### Task to complete
Copy the data exactly, keeping every line intact.

======== Task material

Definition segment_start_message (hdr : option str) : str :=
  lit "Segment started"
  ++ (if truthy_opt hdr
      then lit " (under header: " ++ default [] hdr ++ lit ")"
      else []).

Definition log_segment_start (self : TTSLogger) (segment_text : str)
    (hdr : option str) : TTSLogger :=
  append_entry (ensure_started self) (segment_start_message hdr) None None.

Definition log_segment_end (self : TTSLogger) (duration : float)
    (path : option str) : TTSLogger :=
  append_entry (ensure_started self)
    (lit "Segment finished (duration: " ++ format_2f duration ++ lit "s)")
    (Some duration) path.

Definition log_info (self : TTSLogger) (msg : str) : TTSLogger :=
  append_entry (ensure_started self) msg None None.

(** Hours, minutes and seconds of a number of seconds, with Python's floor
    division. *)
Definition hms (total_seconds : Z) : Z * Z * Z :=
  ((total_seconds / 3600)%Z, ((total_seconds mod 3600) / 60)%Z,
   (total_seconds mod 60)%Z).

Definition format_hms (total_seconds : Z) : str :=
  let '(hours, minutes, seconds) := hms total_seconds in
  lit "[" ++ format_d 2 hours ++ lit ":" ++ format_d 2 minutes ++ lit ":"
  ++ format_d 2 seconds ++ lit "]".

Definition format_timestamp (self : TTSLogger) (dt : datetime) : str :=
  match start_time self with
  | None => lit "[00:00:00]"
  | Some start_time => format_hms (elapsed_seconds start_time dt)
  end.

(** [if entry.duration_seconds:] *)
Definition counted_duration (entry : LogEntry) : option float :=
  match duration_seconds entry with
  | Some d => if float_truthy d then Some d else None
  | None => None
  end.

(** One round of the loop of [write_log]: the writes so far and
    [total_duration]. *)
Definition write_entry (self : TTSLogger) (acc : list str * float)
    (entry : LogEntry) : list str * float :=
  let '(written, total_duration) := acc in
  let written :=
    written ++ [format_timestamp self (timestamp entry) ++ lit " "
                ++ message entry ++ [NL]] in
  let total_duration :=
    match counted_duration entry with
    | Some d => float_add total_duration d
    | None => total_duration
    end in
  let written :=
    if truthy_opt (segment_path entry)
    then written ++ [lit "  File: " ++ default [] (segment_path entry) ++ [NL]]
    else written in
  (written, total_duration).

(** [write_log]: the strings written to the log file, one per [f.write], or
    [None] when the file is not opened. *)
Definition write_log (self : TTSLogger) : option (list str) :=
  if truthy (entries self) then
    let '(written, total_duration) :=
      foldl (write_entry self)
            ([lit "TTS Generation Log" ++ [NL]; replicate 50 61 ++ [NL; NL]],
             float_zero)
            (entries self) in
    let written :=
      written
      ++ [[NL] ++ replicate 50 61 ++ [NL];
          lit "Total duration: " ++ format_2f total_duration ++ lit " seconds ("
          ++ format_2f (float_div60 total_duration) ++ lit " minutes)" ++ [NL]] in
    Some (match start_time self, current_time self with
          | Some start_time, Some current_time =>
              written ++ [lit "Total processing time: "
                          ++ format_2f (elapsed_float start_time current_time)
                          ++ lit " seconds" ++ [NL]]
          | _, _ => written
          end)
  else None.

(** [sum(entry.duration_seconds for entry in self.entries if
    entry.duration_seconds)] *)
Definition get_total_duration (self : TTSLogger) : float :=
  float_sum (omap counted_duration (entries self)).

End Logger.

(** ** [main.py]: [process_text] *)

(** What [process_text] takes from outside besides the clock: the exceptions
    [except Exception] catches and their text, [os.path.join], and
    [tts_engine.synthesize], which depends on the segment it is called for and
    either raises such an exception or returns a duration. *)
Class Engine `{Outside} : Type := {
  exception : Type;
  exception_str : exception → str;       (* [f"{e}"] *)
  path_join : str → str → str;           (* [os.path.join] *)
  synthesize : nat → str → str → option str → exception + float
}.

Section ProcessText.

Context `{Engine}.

================

### Completed task
Definition segment_start_message (hdr : option str) : str :=
  lit "Segment started"
  ++ (if truthy_opt hdr
      then lit " (under header: " ++ default [] hdr ++ lit ")"
      else []).

Definition log_segment_start (self : TTSLogger) (segment_text : str)
    (hdr : option str) : TTSLogger :=
  append_entry (ensure_started self) (segment_start_message hdr) None None.

Definition log_segment_end (self : TTSLogger) (duration : float)
    (path : option str) : TTSLogger :=
  append_entry (ensure_started self)
    (lit "Segment finished (duration: " ++ format_2f duration ++ lit "s)")
    (Some duration) path.

Definition log_info (self : TTSLogger) (msg : str) : TTSLogger :=
  append_entry (ensure_started self) msg None None.

(** Hours, minutes and seconds of a number of seconds, with Python's floor
    division. *)
Definition hms (total_seconds : Z) : Z * Z * Z :=
  ((total_seconds / 3600)%Z, ((total_seconds mod 3600) / 60)%Z,
   (total_seconds mod 60)%Z).

Definition format_hms (total_seconds : Z) : str :=
  let '(hours, minutes, seconds) := hms total_seconds in
  lit "[" ++ format_d 2 hours ++ lit ":" ++ format_d 2 minutes ++ lit ":"
  ++ format_d 2 seconds ++ lit "]".

Definition format_timestamp (self : TTSLogger) (dt : datetime) : str :=
  match start_time self with
  | None => lit "[00:00:00]"
  | Some start_time => format_hms (elapsed_seconds start_time dt)
  end.

(** [if entry.duration_seconds:] *)
Definition counted_duration (entry : LogEntry) : option float :=
  match duration_seconds entry with
  | Some d => if float_truthy d then Some d else None
  | None => None
  end.

(** One round of the loop of [write_log]: the writes so far and
    [total_duration]. *)
Definition write_entry (self : TTSLogger) (acc : list str * float)
    (entry : LogEntry) : list str * float :=
  let '(written, total_duration) := acc in
  let written :=
    written ++ [format_timestamp self (timestamp entry) ++ lit " "
                ++ message entry ++ [NL]] in
  let total_duration :=
    match counted_duration entry with
    | Some d => float_add total_duration d
    | None => total_duration
    end in
  let written :=
    if truthy_opt (segment_path entry)
    then written ++ [lit "  File: " ++ default [] (segment_path entry) ++ [NL]]
    else written in
  (written, total_duration).

(** [write_log]: the strings written to the log file, one per [f.write], or
    [None] when the file is not opened. *)
Definition write_log (self : TTSLogger) : option (list str) :=
  if truthy (entries self) then
    let '(written, total_duration) :=
      foldl (write_entry self)
            ([lit "TTS Generation Log" ++ [NL]; replicate 50 61 ++ [NL; NL]],
             float_zero)
            (entries self) in
    let written :=
      written
      ++ [[NL] ++ replicate 50 61 ++ [NL];
          lit "Total duration: " ++ format_2f total_duration ++ lit " seconds ("
          ++ format_2f (float_div60 total_duration) ++ lit " minutes)" ++ [NL]] in
    Some (match start_time self, current_time self with
          | Some start_time, Some current_time =>
              written ++ [lit "Total processing time: "
                          ++ format_2f (elapsed_float start_time current_time)
                          ++ lit " seconds" ++ [NL]]
          | _, _ => written
          end)
  else None.

(** [sum(entry.duration_seconds for entry in self.entries if
    entry.duration_seconds)] *)
Definition get_total_duration (self : TTSLogger) : float :=
  float_sum (omap counted_duration (entries self)).

End Logger.

(** ** [main.py]: [process_text] *)

(** What [process_text] takes from outside besides the clock: the exceptions
    [except Exception] catches and their text, [os.path.join], and
    [tts_engine.synthesize], which depends on the segment it is called for and
    either raises such an exception or returns a duration. *)
Class Engine `{Outside} : Type := {
  exception : Type;
  exception_str : exception → str;       (* [f"{e}"] *)
  path_join : str → str → str;           (* [os.path.join] *)
  synthesize : nat → str → str → option str → exception + float
}.

Section ProcessText.

Context `{Engine}.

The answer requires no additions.